Er kam näher und sie reichten sich die Hände, von Inges Seite wie zwei gute Bekannte, wie zwei Menschen, die unter demselben Dach miteinander leben, ohne mehr als das natürliche Interesse für einander zu haben, das sich im täglichen Verkehr immer dort findet, wo nicht ausgesprochene Antipathie herrscht. Armand aber freute sich im Stillen dieses Zusammentreffens.
„Ich war bei Roebkes", sagte Inge, während der junge Mann sich in einiger Entfernung auf einen Baumstumpf setzte, „Nelson" sich zu seinen Füßen streckte und „Caro" sich neben Inge in das Moos schmiegte, ihren Kopf in den Schoß des jungen Mädchens legend.
„Bei Roebkes? So! Mama hat sie wohl eingeladen?"
„Ja, zu morgen."
„Morgen?
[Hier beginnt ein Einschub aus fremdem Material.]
(* ===== verification/Locks.v ===== *)
(** * The locks of the tracker

    backtrace/src/malloc_debug.cpp and PointerData.cpp: which locks every
    interposed call, the sampler, fork and finalization take and release, and in
    which order; and threads that do so.  What the calls do under the locks is in
    PeakSnapshot.v, DmaBuf.v and HookCalls.v: here a call is the sequence of its
    lock operations, for every way through it. *)
From S2P Require Import Prelude PointerTable.

(** ** Locks *)

(** [DMA_BUF::fd_transaction_mutex], [DMA_BUF::state_mutex], the mutex of a shard,
    [PointerData::frame_mutex_].  The reader-writer lock at the entry,
    [ScopedConcurrentLock::lock_], is apart. *)
Inductive Mutex := FdTransaction | State | Shard (i : nat) | Frame.
#[global] Instance Mutex_eq_dec : EqDecision Mutex.
Proof. solve_decision. Defined.
#[global] Instance Mutex_countable : Countable Mutex.
Proof.
  refine (inj_countable' (λ m, match m with FdTransaction => inl 0%nat | State => inl 1%nat | Frame => inl 2%nat | Shard i => inr i end)
    (λ x, match x with inl 0%nat => FdTransaction | inl 1%nat => State | inl _ => Frame | inr i => Shard i end) _).
  by intros [].
Defined.

Inductive Action :=
  | ReadEntry | LeaveEntry | BlockAllOperations
  | Acquire (m : Mutex) | Release (m : Mutex)
  | JoinSampler
  | RealFork
  | ReinitAfterForkInChild.

#[global] Instance Action_eq_dec : EqDecision Action.
Proof. solve_decision. Defined.

(** [std::lock_guard] around a body. *)
Definition guarded (m : Mutex) (body : list Action) : list Action := Acquire m :: body ++ [Release m].
Definition ScopedConcurrentLock (body : list Action) : list Action := ReadEntry :: body ++ [LeaveEntry].

(** ** The tracker *)

Definition shards : list nat := seq 0 (Z.to_nat kPointerShards).
Definition LockAllShards : list Action := (λ i, Acquire (Shard i)) <$> shards.
Definition UnlockAllShards : list Action := (λ i, Release (Shard i)) <$> reverse shards.
Definition AllShardsGuard (body : list Action) : list Action := LockAllShards ++ body ++ UnlockAllShards.
Definition LockForFork : list Action := LockAllShards ++ [Acquire Frame].
Definition UnlockAfterFork : list Action := [Release Frame] ++ UnlockAllShards.

Definition TakePeakSnapshotLocked_locks : list Action := guarded Frame [].
Definition ApplyPeakProcContextLocked_locks (current : bool) : list Action := if current then guarded Frame [] else [].
(** [None] when it returns before the shards are locked; then whether a
    snapshot is taken. *)
Definition MaybeRecordPeakSnapshot_locks (taken : option bool) : list Action :=
  match taken with
  | None => []
  | Some taken => AllShardsGuard (if taken : bool then TakePeakSnapshotLocked_locks else [])
  end.
Definition RecordObservedPeak_locks (retained current : bool) : list Action :=
  AllShardsGuard TakePeakSnapshotLocked_locks ++
  (if retained then AllShardsGuard (ApplyPeakProcContextLocked_locks current) else []).

Definition AddBacktrace_locks (captured : bool) : list Action := if captured then guarded Frame [] else [].
Definition RemoveBacktrace_locks (has_stack : bool) : list Action := if has_stack then guarded Frame [] else [].

(** The ways through [Add]: the address, whether a stack was captured, whether
    the peak was raised and a snapshot taken, whether a record was displaced that
    had a stack. *)
Record Adding := mkAdding { ad_ptr : Z; ad_captured : bool; ad_peak : option bool; ad_displaced : bool }.
Definition shard_of (ptr : Z) : Mutex := Shard (ShardFor (ManglePointer ptr)).
Definition Add_locks (a : Adding) : list Action :=
  AddBacktrace_locks (ad_captured a) ++ guarded (shard_of (ad_ptr a)) [] ++
  MaybeRecordPeakSnapshot_locks (ad_peak a) ++ RemoveBacktrace_locks (ad_displaced a).

(** Both shards, in the order of their indices. *)
Definition Remap_locks (old_ptr new_ptr : Z) (moved : bool) (peak : option bool) (displaced : bool) : list Action :=
  let old_shard := ShardFor (ManglePointer old_ptr) in
  let new_shard := ShardFor (ManglePointer new_ptr) in
  (if bool_decide (old_shard = new_shard) then guarded (Shard old_shard) []
   else if (old_shard <? new_shard)%nat then guarded (Shard old_shard) (guarded (Shard new_shard) [])
   else guarded (Shard new_shard) (guarded (Shard old_shard) [])) ++
  (if moved then MaybeRecordPeakSnapshot_locks peak ++ RemoveBacktrace_locks displaced else []).

Definition TakeEntry_locks (ptr : Z) : list Action := guarded (shard_of ptr) [].
Definition RestoreEntry_locks (ptr : Z) : list Action := guarded (shard_of ptr) [].
(** [None] when there is no record; then whether it has a stack. *)
Definition Remove_locks (ptr : Z) (record : option bool) : list Action :=
  TakeEntry_locks ptr ++ from_option RemoveBacktrace_locks [] record.
Definition DumpLiveToFile_locks : list Action := AllShardsGuard (guarded Frame []).

(** ** Descriptors *)

(** A critical section of [state_mutex]: [ForgetDmaFd], [RegisterDmaFd],
    [LookupDmaFd], [MarkDmaFdTracked], [TakeDmaFd] and those of ION handles. *)
Definition state_section : list Action := guarded State [].
(** Whether the descriptor is known, and whether it is a buffer. *)
Definition ShouldTrackDmaMapping_locks (known dma_buf : bool) : list Action :=
  state_section ++ (if known then [] else state_section ++ (if dma_buf then state_section else [])).
(** A mapping: not tracked, tracked by its address, or perhaps by its
    descriptor. *)
Inductive Mapped := MapNothing | MapAddress (a : Adding) | MapDescriptor (known dma_buf : bool) (a : option Adding).
Definition TrackMmapResult_locks (m : Mapped) : list Action :=
  match m with
  | MapNothing => []
  | MapAddress a => Add_locks a
  | MapDescriptor known dma_buf a =>
      ShouldTrackDmaMapping_locks known dma_buf ++ from_option (λ a, Add_locks a ++ state_section) [] a
  end.
(** A node registered by an ioctl: its stale descriptor, taken and perhaps with
    a record, and its record. *)
Record Node := mkNode { nd_fd : Z; nd_creates : bool; nd_stale : option (option bool); nd_add : option Adding }.
Definition register_node_locks (n : Node) : list Action :=
  (if nd_creates n then state_section ++ from_option (Remove_locks (nd_fd n)) [] (nd_stale n) else []) ++
  state_section ++ from_option (λ a, Add_locks a ++ state_section) [] (nd_add n).

(** ** The interposed calls *)

Inductive LockCall :=
  (* calls that return early, or on a thread that is not traced *)
  | LUntracked
  (* malloc, calloc, memalign, aligned_alloc, posix_memalign, realloc of null *)
  | LAllocate (a : option Adding)
  (* free, realloc to nothing *)
  | LFree (ptr : Z) (record : option bool)
  | LRealloc (ptr : Z) (had_entry succeeded : bool) (a : option Adding) (has_stack : bool)
  | LMmap (locks_fd : bool) (m : Mapped)
  | LMunmap (ptr : Z) (had_entry succeeded has_stack : bool)
  | LMremapAdd (a : Adding)
  | LMremap (moves : option (Z * Z)) (moved : bool) (peak : option bool) (displaced : bool)
  | LIoctl (registers_fd : bool) (sections : nat) (n : option Node)
  | LClose (fd : Z) (closed : option (option bool))
  | LDumpHeap
  | LRecordObservedPeak (retained current : bool)
  | LFork.

Definition repeat_sections (n : nat) : list Action := concat (replicate n state_section).
Definition call_locks (c : LockCall) : list Action :=
  match c with
  | LUntracked => []
  | LAllocate a => ScopedConcurrentLock (from_option Add_locks [] a)
  | LFree ptr record => ScopedConcurrentLock (Remove_locks ptr record)
  | LRealloc ptr had_entry succeeded a has_stack =>
      ScopedConcurrentLock (TakeEntry_locks ptr ++
        (if succeeded then from_option Add_locks [] a ++ (if had_entry then RemoveBacktrace_locks has_stack else [])
         else if had_entry then RestoreEntry_locks ptr else []))
  | LMmap locks_fd m =>
      ScopedConcurrentLock (if locks_fd then guarded FdTransaction (TrackMmapResult_locks m) else TrackMmapResult_locks m)
  | LMunmap ptr had_entry succeeded has_stack =>
      ScopedConcurrentLock (TakeEntry_locks ptr ++
        (if had_entry then if succeeded then RemoveBacktrace_locks has_stack else RestoreEntry_locks ptr else []))
  | LMremapAdd a => ScopedConcurrentLock (Add_locks a)
  | LMremap moves moved peak displaced =>
      ScopedConcurrentLock (from_option (λ '(old, new), Remap_locks old new moved peak displaced) [] moves)
  | LIoctl registers_fd sections n =>
      if registers_fd
      then ScopedConcurrentLock (guarded FdTransaction (repeat_sections sections ++ from_option register_node_locks [] n))
      else repeat_sections sections
  | LClose fd closed =>
      ScopedConcurrentLock (guarded FdTransaction
        (from_option (λ stale, state_section ++ from_option (λ has_stack, Remove_locks fd (Some has_stack)) [] stale ++ state_section) [] closed))
  | LDumpHeap => ScopedConcurrentLock DumpLiveToFile_locks
  | LRecordObservedPeak retained current => RecordObservedPeak_locks retained current
  | LFork => LockForFork ++ [RealFork] ++ UnlockAfterFork
  end.

(** [debug_finalize] with [dumps] reports; the entry stays locked. *)
Definition debug_finalize_locks (dumps : nat) : list Action :=
  [JoinSampler; BlockAllOperations] ++ concat (replicate dumps DumpLiveToFile_locks).
(** [HookAtForkChild]. *)
Definition HookAtForkChild_locks : list Action := UnlockAfterFork ++ [ReinitAfterForkInChild].

(** ** Threads *)

(** A mutex has an owner; the entry has a number of readers, or a writer.  A
    thread is what it has still to do. *)
Record Locks := mkLocks { lk_owner : gmap Mutex Z; lk_readers : Z; lk_writer : option Z }.
#[global] Instance Locks_upd : Updatable Locks := λ l, mkLocks (lk_owner l) (lk_readers l) (lk_writer l).
Record Threads := mkThreads { th_locks : Locks; th_todo : gmap Z (list Action) }.
Definition Locks_new : Locks := mkLocks ∅ 0 None.

(** An action goes on, waits, or is not defined: releasing what is not held. *)
Inductive Result := Goes (l : Locks) | Waits | Undefined.

Section threads.
(** The thread of the sampler; and whether a reader waits for a waiting writer,
    as it does on Android and not with glibc. *)
Context (sampler : Z) (prefer_writer : bool).

Definition writer_waiting (s : Threads) : bool :=
  bool_decide (map_Exists (λ _ todo, head todo = Some BlockAllOperations) (th_todo s)).
Definition act (t : Z) (a : Action) (s : Threads) : Result :=
  let l := th_locks s in
  match a with
  | ReadEntry =>
      if bool_decide (is_Some (lk_writer l)) || (prefer_writer && writer_waiting s) then Waits
      else Goes (l <| lk_readers := lk_readers l + 1 |>)
  | LeaveEntry => if lk_readers l =? 0 then Undefined else Goes (l <| lk_readers := lk_readers l - 1 |>)
  | BlockAllOperations =>
      if bool_decide (is_Some (lk_writer l)) || negb (lk_readers l =? 0) then Waits else Goes (l <| lk_writer := Some t |>)
  | Acquire m => match lk_owner l !! m with Some _ => Waits | None => Goes (l <| lk_owner := <[m := t]> (lk_owner l) |>) end
  | Release m => if bool_decide (lk_owner l !! m = Some t) then Goes (l <| lk_owner := delete m (lk_owner l) |>) else Undefined
  | JoinSampler => match th_todo s !! sampler with Some (_ :: _) => Waits | _ => Goes l end
  | RealFork => Goes l
  | ReinitAfterForkInChild => Goes (l <| lk_readers := 0 |> <| lk_writer := None |>)
  end.

Inductive thread_step : Threads → Threads → Prop :=
  | Thread_step s t a todo l :
      th_todo s !! t = Some (a :: todo) → act t a s = Goes l →
      thread_step s (mkThreads l (<[t := todo]> (th_todo s))).

(** One thread to its end, when it does not wait. *)
Fixpoint run_thread (t : Z) (todo : list Action) (s : Threads) : Result :=
  match todo with
  | [] => Goes (th_locks s)
  | a :: todo =>
      match act t a s with
      | Goes l => run_thread t todo (mkThreads l (<[t := todo]> (th_todo s)))
      | r => r
      end
  end.
End threads.

(** The process [fork] makes: the locks as they are, and only the thread that
    called it, with the handlers of the child. *)
Definition fork_child (t : Z) (s : Threads) : Threads :=
  mkThreads (th_locks s) {[ t := HookAtForkChild_locks ]}.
Da bin ich nicht zu Hause."
Inge dachte, wie peinlich es Frau v. Ferni sein würde, wenn der Sohn wieder fehlte, und aus diesem Gefühl heraus rief sie lebhaft:
„Nicht? Ach wie schade!"
Armand sah überrascht auf, und plötzlich wandelte ihn die Luft an, sie in Verlegenheit zu setzen.
„Tut Ihnen das so leid?" fragte er, sie mit seinen sonnigen Augen schelmisch anblinzelnd; aber die erwartete Wirkung blieb aus, Inge errötete nicht einmal, sie sagte nur:
„Ja, gewiß, da Ihre Frau Mutter Sie sehr vermissen würde."
„Glauben Sie das im Ernst?"
»Ja."
Dies Ja klang sehr bestimmt, beinahe wie eine Mahnung, es berührte ihn ganz eigen, und es verstärkte plötzlich sein Interesse für das junge Mädchen; er hatte das Gefühl, daß sie ungemein zuverlässig sein müsse.